Manage compliance using Microsoft Purview
Classifying data, governing its lifecycle with retention, protecting it with sensitivity labels and encryption, and preventing it from leaking with Data Loss Prevention across every Microsoft 365 workload.
- Information protection & data lifecycle — SITs, retention, sensitivity labels, explorers
- Data Loss Prevention (DLP) — workload policies, Endpoint DLP, alerts & reports
Everything here lives in the Microsoft Purview portal (purview.microsoft.com). Many features require Microsoft 365 E5 / E5 Compliance; baseline labels & manual DLP are in E3.
4.1 Information protection & data lifecycle
Microsoft frames information protection as a four-stage cycle — recognise which feature serves which stage:
SITs · classifiers · Content explorer] --> P[Protect your data
sensitivity labels · encryption · DLP] P --> G[Govern your data
retention · records · disposition] G --> M[Monitor
Activity explorer · alerts · reports] M --> K
Data classification — how Purview finds sensitive data
| Classifier | How it matches | Use for |
|---|---|---|
| Sensitive Info Type (SIT) | Pattern: keywords, regex, checksums, proximity, confidence level | Credit cards, SSNs, passport & tax IDs |
| Trainable classifier | Machine-learned from sample content | Categories like contracts, resumes, source code |
| EDM (Exact Data Match) | Matches against a hashed database of exact values | Your own customer/employee records |
| Keyword / keyword list / dictionary | Exact term matching | Project code words, product names |
Sensitive information types ship with 200+ built-ins.
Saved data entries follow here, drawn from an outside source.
(** ** The end of a table *)

(** *** The span pass, instruction by instruction *)

Lemma span_cells_exact (cells : list TabCell) : forall d j,
  multcol_alph_counter d = gen_after j ->
  forallb (fun c => 0 <=? c_span c) cells = true ->
  forallb (cell_ok (pict_width d)) cells = true ->
  (j + wide_count cells <= CAPACITY)%nat ->
  foreach cells span_width d
  = (Ok tt,
     set_multcol_alph_counter (gen_after (j + wide_count cells))
       (set_backend (backend d ++
          map span_instr (filter (fun p => is_wide (fst p)) (numbered j cells))) d)).
Proof.
  induction cells as [|c cells IH]; intros d j Hg Hnn Hok Hj.
  - cbn. rewrite Nat.add_0_r, <- Hg. destruct d. cbn. rewrite app_nil_r. reflexivity.
  - cbn [forallb] in Hnn, Hok.
    apply andb_prop in Hnn. destruct Hnn as [Hc0 Hnn].
    apply andb_prop in Hok. destruct Hok as [Hc Hok].
    apply Z.leb_le in Hc0.
    rewrite wide_count_cons in Hj. rewrite wide_count_cons.
    cbn [foreach numbered filter fst]. unfold bind at 1. unfold span_width at 1.
    assert (Hw : is_wide c = (c_span c >? 1)).
    { unfold is_wide. destruct (Z.eqb_spec (c_span c) 0), (Z.eqb_spec (c_span c) 1),
        (Z.gtb_spec (c_span c) 1); cbn; try reflexivity; lia. }
    rewrite <- Hw. destruct (is_wide c) eqn:Ew.
    + unfold cell_ok in Hc. apply andb_prop in Hc. destruct Hc as [_ Hbeg].
      replace (c_span c <=? 1) with false in Hbeg
        by (symmetry; apply Z.leb_gt; symmetry in Hw; apply Z.gtb_lt in Hw; lia).
      cbn [orb] in Hbeg.
      unfold bind at 1. unfold next_multcol_id at 1.
      rewrite Hg, gen_after_next_id by lia.
      unfold bind at 1. unfold lift at 1.
      unfold span_instr at 1. cbn [fst snd map].
      destruct (span_beg_char c) as [beg|]; [|discriminate Hbeg].
      unfold write at 1. unfold modify at 1.
      rewrite (IH _ (S j)) by (first [destruct d; assumption | destruct d; reflexivity | lia]).
      replace (j + (1 + wide_count cells))%nat with (S j + wide_count cells)%nat by lia.
      open_doc d. norm_doc. rewrite <- app_assoc. reflexivity.
    + cbn [ret]. rewrite (IH d j) by (first [assumption | lia]). reflexivity.
Qed.

Lemma span_rows_exact (rows : list TabRow) : forall d j,
  multcol_alph_counter d = gen_after j ->
  forallb (fun c => 0 <=? c_span c) (List.concat (map r_cells rows)) = true ->
  forallb (cell_ok (pict_width d)) (List.concat (map r_cells rows)) = true ->
  (j + wide_count (List.concat (map r_cells rows)) <= CAPACITY)%nat ->
  foreach rows (fun row => foreach (r_cells row) span_width) d
  = (Ok tt,
     set_multcol_alph_counter
       (gen_after (j + wide_count (List.concat (map r_cells rows))))
       (set_backend (backend d ++ span_instrs j rows) d)).
Proof.
  induction rows as [|row rows IH]; intros d j Hg Hnn Hok Hj.
  - cbn. rewrite Nat.add_0_r, <- Hg. destruct d. cbn. rewrite app_nil_r. reflexivity.
  - cbn [map List.concat] in *. rewrite forallb_app in Hnn, Hok.
    apply andb_prop in Hnn. destruct Hnn as [Hn1 Hn2].
    apply andb_prop in Hok. destruct Hok as [Ho1 Ho2].
    rewrite wide_count_app in Hj |- *.
    cbn [foreach span_instrs]. unfold bind at 1.
    rewrite (span_cells_exact _ d j Hg Hn1 Ho1) by lia.
    rewrite (IH _ (j + wide_count (r_cells row))%nat) by
      (first [destruct d; assumption | destruct d; reflexivity | lia]).
    open_doc d. norm_doc. rewrite <- app_assoc, Nat.add_assoc. reflexivity.
Qed.

(** *** What carries over from a table to a table with the same view *)

Lemma rows_view_cells (rows1 rows2 : list TabRow) :
  map row_view rows1 = map row_view rows2 ->
  map cell_view (List.concat (map r_cells rows1))
  = map cell_view (List.concat (map r_cells rows2)).
Proof.
  revert rows2. induction rows1 as [|r1 rows1 IH]; intros [|r2 rows2] H;
    try discriminate H; [reflexivity|].
  cbn [map List.concat] in *.
  assert (Hrest : map row_view rows1 = map row_view rows2) by congruence.
  assert (Hc : map cell_view (r_cells r1) = map cell_view (r_cells r2))
    by (unfold row_view in H; congruence).
  rewrite !map_app, Hc, (IH rows2 Hrest). reflexivity.
Qed.

Lemma view_cells (d1 d : LaTeXDoc) :
  table_view d1 = table_view d ->
  map cell_view (all_cells d1) = map cell_view (all_cells d) /\
  rows_count d1 = rows_count d.
Proof.
  unfold table_view, all_cells, rows_count.
  destruct (tabmem d1) as [m1|], (tabmem d) as [m|]; cbn [option_map];
    intros H; try discriminate H; [|split; reflexivity].
  assert (Hr : map row_view (m_rows m1) = map row_view (m_rows m))
    by (unfold mem_view in H; congruence).
  split; [apply rows_view_cells, Hr|].
  rewrite <- (length_map row_view (m_rows m1)), Hr, length_map. reflexivity.
Qed.

Lemma forallb_view (p : TabCell -> bool) :
  (forall x y, cell_view x = cell_view y -> p x = p y) ->
  forall l1 l2, map cell_view l1 = map cell_view l2 -> forallb p l1 = forallb p l2.
Proof.
  intros Hp. induction l1 as [|x l1 IH]; intros [|y l2] H; try discriminate H;
    [reflexivity|].
  cbn [map] in H.
  assert (Hx : cell_view x = cell_view y) by congruence.
  assert (Hl : map cell_view l1 = map cell_view l2) by congruence.
  cbn [forallb]. rewrite (Hp x y Hx), (IH l2 Hl). reflexivity.
Qed.

Lemma count_view (p : TabCell -> bool) :
  (forall x y, cell_view x = cell_view y -> p x = p y) ->
  forall l1 l2, map cell_view l1 = map cell_view l2 ->
  List.length (filter p l1) = List.length (filter p l2).
Proof.
  intros Hp. induction l1 as [|x l1 IH]; intros [|y l2] H; try discriminate H;
    [reflexivity|].
  cbn [map] in H.
  assert (Hx : cell_view x = cell_view y) by congruence.
  assert (Hl : map cell_view l1 = map cell_view l2) by congruence.
  cbn [filter]. rewrite (Hp x y Hx). destruct (p y); cbn [List.length]; rewrite (IH l2 Hl);
    reflexivity.
Qed.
Build a custom SIT from keywords, a keyword list, a regular expression, plus supporting evidence within a character proximity and a confidence level (low/medium/high) and instance count.
Caveat — confidence & instance count tuning
To reduce false positives, raise the confidence level and require supporting keywords nearby. To catch bulk leaks, set a min/max instance count (e.g. "10 to 500 credit card numbers"). These knobs appear in both SIT and DLP questions.
Exact Data Match (EDM) — the workflow
- Define a schema (the columns of your sensitive table, e.g. SSN, account #) and choose which fields are searchable.
- Hash & upload the sensitive data file with the EDM Upload Agent — only salted hashes leave your premises (the actual values never reach Microsoft).
- Create an EDM SIT referencing the schema, then use it in DLP/auto-labeling like any SIT.
When to choose which classifier
SIT = well-known patterns (card numbers). EDM = match your exact records with very low false positives at scale. Trainable classifier = categorise by meaning where there's no fixed pattern. Trainable classifiers come pre-trained (e.g. Resumes, Source code, Harassment, Profanity) or you build a custom one by feeding 50–500 sample documents (seed) then test.
Retention labels & retention policies (data lifecycle)
Retention answers "keep this for X, then delete (or review)" and "don't delete before X".
| Retention policy | Retention label | |
|---|---|---|
| Scope | Applied at container level (whole mailbox, site, Teams, etc.) | Applied at item level (specific doc/email) |
| Applied how | Auto, location-wide | Manually by users, auto (by SIT/keyword/trainable), or default for a library |
| Extra power | Broad, simple coverage | Records management: mark as record / regulatory record, disposition review, event-based retention |
Caveat — principles of retention (conflict resolution)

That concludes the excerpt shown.